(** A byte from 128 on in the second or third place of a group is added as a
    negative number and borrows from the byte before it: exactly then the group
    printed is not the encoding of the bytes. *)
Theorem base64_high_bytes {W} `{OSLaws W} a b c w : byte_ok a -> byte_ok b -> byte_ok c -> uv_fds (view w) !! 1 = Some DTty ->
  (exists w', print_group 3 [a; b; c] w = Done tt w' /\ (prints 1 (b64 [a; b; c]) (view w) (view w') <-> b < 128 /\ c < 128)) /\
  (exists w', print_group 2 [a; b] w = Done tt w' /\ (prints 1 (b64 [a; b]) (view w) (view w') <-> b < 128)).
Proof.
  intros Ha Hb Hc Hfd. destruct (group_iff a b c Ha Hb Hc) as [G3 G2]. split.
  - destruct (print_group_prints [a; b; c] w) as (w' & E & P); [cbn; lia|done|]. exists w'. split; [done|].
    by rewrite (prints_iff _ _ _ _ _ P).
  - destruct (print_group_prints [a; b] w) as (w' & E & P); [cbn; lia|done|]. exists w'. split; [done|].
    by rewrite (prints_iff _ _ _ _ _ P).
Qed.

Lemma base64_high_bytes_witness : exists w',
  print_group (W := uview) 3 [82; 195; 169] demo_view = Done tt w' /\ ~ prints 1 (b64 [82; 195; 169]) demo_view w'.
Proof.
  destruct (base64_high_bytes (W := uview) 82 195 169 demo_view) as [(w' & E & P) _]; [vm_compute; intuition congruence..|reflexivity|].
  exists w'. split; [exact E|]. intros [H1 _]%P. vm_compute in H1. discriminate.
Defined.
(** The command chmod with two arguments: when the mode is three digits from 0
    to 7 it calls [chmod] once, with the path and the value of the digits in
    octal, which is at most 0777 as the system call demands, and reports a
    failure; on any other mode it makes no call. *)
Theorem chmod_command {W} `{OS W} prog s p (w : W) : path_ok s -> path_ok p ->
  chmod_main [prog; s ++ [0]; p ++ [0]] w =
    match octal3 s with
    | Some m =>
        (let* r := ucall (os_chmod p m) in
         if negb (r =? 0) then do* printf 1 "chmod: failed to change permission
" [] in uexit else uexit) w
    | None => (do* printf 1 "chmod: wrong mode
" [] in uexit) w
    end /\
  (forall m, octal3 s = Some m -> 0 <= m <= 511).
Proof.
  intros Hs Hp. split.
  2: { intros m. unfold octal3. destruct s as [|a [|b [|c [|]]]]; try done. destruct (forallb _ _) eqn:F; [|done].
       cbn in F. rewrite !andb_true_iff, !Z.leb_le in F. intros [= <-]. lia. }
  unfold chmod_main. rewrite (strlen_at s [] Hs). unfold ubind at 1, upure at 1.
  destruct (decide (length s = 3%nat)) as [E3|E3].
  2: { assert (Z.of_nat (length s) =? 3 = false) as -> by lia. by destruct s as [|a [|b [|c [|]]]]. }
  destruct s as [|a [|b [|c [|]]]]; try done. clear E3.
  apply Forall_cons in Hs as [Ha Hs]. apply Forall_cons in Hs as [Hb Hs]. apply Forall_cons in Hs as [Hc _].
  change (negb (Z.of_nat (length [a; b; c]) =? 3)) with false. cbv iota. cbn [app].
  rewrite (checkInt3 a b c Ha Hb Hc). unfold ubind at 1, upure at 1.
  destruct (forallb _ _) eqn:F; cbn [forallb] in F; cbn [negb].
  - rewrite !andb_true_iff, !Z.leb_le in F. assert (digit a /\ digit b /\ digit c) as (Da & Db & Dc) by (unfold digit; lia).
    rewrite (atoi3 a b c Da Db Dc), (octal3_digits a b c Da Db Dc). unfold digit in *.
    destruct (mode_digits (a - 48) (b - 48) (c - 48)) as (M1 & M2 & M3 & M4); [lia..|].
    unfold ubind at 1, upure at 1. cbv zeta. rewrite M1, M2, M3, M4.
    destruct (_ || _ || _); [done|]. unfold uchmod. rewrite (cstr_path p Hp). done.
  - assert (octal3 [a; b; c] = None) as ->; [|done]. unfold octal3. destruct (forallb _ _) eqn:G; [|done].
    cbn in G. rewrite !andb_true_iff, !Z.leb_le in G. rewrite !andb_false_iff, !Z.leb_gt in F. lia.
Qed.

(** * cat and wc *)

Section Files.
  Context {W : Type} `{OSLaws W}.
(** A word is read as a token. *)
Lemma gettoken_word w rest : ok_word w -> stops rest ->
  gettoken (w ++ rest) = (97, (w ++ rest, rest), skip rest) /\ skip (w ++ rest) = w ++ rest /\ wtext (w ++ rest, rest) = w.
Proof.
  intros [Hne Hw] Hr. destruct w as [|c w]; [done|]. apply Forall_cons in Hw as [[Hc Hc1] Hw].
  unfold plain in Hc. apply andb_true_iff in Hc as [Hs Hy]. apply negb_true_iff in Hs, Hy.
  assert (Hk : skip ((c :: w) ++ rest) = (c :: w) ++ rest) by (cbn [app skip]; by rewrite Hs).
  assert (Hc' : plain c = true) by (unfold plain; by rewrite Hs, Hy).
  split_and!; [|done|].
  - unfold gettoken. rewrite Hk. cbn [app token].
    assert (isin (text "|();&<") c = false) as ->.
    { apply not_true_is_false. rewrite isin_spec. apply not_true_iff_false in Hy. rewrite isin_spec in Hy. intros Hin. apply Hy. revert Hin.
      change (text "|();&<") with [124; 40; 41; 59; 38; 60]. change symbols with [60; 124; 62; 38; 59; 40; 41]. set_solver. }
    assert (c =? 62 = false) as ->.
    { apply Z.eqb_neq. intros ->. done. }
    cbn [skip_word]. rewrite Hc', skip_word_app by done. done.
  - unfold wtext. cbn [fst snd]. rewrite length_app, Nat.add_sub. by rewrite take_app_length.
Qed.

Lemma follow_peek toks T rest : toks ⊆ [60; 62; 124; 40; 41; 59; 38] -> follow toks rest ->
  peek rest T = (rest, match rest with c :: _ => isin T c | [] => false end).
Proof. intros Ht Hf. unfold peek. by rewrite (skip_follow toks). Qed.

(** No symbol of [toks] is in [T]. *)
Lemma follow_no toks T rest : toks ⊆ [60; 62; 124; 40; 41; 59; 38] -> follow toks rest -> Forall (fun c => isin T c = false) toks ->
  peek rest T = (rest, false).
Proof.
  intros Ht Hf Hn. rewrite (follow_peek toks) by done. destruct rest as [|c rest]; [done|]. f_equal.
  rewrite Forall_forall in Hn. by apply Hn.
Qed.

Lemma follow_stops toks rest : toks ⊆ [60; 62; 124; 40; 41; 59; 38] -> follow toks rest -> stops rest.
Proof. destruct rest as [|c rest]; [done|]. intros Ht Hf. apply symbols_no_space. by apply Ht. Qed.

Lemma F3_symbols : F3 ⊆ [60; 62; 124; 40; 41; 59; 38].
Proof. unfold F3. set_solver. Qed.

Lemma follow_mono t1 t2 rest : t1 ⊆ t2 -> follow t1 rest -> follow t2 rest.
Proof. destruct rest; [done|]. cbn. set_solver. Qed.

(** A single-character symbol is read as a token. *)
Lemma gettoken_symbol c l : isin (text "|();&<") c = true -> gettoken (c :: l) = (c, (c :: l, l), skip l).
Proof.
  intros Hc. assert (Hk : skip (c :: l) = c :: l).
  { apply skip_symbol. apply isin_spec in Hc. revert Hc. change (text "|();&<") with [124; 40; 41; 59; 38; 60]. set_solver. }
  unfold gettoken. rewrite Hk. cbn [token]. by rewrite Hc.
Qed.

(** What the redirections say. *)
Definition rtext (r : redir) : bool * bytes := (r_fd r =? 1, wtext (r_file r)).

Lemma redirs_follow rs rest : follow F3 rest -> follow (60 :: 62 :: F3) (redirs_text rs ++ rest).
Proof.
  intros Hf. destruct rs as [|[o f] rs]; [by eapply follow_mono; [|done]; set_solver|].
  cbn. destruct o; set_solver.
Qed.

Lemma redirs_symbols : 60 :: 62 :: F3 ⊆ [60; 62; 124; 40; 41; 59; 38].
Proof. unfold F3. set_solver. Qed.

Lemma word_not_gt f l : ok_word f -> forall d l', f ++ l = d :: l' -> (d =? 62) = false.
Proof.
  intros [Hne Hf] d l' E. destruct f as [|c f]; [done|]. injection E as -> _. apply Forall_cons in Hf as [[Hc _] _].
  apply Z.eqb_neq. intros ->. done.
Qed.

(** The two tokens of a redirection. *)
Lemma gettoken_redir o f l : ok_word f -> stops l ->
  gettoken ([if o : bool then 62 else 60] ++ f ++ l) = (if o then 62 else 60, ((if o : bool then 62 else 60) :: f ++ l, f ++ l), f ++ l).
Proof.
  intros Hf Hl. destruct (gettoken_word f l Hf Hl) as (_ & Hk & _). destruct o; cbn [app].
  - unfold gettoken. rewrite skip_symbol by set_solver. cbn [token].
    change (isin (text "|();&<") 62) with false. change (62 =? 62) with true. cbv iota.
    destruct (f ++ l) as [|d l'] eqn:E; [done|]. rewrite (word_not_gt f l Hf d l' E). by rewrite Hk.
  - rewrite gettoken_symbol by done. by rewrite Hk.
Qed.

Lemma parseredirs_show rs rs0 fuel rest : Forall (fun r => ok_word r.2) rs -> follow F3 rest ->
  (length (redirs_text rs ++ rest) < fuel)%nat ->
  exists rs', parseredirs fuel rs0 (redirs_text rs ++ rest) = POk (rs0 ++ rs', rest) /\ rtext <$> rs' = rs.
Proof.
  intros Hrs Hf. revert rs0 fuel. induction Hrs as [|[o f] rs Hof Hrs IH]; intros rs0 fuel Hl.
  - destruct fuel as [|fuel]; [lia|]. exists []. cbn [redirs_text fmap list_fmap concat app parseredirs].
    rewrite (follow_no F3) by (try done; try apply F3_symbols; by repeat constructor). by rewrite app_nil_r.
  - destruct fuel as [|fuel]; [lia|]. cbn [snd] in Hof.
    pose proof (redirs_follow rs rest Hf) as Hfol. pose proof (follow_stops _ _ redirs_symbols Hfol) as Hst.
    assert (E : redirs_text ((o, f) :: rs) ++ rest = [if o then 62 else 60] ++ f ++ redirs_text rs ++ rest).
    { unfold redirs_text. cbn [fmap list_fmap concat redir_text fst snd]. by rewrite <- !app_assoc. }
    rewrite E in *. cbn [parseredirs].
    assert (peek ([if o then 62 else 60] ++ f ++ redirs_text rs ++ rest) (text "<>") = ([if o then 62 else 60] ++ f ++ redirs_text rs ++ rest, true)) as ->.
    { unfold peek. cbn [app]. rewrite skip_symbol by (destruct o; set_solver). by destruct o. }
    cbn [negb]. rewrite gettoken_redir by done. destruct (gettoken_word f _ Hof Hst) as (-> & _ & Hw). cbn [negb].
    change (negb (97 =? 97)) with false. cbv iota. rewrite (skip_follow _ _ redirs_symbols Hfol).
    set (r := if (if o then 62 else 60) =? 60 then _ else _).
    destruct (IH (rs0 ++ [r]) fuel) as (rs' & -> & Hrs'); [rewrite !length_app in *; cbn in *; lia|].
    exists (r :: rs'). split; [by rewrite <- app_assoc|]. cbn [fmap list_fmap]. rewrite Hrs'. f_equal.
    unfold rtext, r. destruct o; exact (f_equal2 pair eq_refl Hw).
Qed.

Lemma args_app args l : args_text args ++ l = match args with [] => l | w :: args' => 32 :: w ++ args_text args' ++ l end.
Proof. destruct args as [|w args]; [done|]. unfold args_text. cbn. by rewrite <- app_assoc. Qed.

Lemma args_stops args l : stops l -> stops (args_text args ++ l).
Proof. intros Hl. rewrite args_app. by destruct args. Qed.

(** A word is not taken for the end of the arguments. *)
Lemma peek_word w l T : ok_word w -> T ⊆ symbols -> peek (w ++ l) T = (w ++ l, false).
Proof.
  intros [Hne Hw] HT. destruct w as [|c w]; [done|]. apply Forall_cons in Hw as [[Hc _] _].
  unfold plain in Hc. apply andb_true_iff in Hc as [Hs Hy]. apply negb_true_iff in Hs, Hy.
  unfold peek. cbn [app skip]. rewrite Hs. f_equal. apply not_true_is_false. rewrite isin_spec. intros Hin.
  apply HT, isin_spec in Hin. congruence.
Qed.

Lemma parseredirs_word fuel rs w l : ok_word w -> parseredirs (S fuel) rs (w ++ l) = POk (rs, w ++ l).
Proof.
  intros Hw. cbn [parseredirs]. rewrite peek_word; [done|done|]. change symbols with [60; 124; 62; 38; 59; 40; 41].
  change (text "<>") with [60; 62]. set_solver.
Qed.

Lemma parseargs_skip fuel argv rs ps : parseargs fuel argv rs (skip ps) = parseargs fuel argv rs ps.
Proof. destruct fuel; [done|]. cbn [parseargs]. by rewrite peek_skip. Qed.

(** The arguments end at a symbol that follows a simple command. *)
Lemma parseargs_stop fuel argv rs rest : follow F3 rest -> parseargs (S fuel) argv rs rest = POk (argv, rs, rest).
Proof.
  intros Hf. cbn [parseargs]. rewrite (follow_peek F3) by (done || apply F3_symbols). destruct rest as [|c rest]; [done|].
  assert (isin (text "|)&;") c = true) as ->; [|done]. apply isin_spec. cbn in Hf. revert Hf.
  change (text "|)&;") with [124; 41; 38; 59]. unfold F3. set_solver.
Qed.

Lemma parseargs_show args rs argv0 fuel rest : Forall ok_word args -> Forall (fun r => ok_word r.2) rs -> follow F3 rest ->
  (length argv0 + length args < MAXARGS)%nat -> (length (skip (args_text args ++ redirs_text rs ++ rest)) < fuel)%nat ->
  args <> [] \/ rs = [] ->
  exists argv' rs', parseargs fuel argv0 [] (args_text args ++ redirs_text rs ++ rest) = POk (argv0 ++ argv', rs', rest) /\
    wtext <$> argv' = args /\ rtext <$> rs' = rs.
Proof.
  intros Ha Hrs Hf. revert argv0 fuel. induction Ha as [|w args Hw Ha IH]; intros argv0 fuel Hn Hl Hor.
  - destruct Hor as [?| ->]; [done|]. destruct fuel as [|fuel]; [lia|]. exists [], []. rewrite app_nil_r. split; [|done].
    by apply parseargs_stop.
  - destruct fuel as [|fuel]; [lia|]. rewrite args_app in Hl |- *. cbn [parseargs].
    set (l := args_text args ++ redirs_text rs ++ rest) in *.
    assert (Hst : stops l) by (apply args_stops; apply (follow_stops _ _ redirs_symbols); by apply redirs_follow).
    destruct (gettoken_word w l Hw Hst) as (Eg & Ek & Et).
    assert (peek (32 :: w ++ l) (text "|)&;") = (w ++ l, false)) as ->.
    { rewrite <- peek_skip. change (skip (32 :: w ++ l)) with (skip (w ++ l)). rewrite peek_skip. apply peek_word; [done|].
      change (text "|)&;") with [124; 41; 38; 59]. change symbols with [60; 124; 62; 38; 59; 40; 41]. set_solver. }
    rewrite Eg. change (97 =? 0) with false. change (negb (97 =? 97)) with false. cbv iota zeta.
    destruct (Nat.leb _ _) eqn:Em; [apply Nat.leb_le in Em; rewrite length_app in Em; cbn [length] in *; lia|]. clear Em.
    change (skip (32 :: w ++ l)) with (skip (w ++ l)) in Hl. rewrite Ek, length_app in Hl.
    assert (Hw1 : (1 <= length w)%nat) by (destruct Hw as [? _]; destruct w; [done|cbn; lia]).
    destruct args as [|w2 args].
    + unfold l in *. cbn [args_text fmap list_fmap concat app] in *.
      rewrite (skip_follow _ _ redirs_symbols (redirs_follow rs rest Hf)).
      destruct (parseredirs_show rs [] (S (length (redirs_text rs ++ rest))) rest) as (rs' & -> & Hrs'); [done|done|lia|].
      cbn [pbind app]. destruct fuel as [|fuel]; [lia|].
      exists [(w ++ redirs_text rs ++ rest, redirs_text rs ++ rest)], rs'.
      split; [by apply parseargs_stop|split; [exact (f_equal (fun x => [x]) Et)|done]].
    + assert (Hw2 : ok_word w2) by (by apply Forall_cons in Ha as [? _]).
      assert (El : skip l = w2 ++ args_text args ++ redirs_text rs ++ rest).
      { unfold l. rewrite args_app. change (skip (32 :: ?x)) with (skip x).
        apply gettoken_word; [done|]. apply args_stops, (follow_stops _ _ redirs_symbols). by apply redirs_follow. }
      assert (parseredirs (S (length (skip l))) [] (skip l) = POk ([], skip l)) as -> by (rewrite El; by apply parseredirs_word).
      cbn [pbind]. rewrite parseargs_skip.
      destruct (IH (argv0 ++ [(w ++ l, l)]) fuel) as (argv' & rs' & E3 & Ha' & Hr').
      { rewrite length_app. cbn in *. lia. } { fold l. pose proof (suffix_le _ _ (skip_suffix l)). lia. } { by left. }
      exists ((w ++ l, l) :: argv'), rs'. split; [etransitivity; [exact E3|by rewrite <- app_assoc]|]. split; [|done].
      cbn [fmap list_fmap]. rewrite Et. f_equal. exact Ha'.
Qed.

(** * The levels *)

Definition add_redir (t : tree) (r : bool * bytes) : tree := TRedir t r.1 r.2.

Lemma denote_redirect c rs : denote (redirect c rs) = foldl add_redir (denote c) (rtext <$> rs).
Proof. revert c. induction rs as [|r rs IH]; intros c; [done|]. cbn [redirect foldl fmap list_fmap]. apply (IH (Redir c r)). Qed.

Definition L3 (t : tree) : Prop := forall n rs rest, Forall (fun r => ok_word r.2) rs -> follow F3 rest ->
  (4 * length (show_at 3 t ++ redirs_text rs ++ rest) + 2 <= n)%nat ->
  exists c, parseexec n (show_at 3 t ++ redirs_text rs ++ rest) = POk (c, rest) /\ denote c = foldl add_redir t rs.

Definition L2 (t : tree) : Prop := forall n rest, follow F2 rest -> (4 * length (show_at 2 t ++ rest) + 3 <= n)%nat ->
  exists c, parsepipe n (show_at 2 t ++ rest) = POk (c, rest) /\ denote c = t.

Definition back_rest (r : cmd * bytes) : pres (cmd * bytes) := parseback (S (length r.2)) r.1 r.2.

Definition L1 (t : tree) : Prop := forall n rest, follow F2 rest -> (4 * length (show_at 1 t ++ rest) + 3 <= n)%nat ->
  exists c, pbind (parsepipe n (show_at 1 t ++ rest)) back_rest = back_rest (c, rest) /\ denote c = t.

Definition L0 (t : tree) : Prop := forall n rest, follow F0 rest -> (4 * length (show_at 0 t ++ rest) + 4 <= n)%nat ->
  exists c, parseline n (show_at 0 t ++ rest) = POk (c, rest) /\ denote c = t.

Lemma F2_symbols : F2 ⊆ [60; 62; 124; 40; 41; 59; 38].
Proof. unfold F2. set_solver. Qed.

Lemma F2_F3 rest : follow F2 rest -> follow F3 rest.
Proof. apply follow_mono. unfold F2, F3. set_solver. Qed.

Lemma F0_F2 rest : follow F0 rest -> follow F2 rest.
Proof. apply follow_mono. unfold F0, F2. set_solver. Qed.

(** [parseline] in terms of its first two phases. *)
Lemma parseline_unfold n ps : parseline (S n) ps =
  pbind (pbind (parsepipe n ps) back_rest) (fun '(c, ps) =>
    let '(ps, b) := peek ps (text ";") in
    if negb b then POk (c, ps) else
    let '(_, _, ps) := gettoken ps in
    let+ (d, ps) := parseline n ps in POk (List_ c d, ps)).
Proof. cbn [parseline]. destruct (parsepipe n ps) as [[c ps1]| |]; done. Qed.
------------------------------
Please make an exact copy of the lines above from the line with "Definition add_redir (t" through the line with "exists c, parsepipe", both ends included.

Definition add_redir (t : tree) (r : bool * bytes) : tree := TRedir t r.1 r.2.

Lemma denote_redirect c rs : denote (redirect c rs) = foldl add_redir (denote c) (rtext <$> rs).
Proof. revert c. induction rs as [|r rs IH]; intros c; [done|]. cbn [redirect foldl fmap list_fmap]. apply (IH (Redir c r)). Qed.

Definition L3 (t : tree) : Prop := forall n rs rest, Forall (fun r => ok_word r.2) rs -> follow F3 rest ->
  (4 * length (show_at 3 t ++ redirs_text rs ++ rest) + 2 <= n)%nat ->
  exists c, parseexec n (show_at 3 t ++ redirs_text rs ++ rest) = POk (c, rest) /\ denote c = foldl add_redir t rs.

Definition L2 (t : tree) : Prop := forall n rest, follow F2 rest -> (4 * length (show_at 2 t ++ rest) + 3 <= n)%nat ->
  exists c, parsepipe n (show_at 2 t ++ rest) = POk (c, rest) /\ denote c = t.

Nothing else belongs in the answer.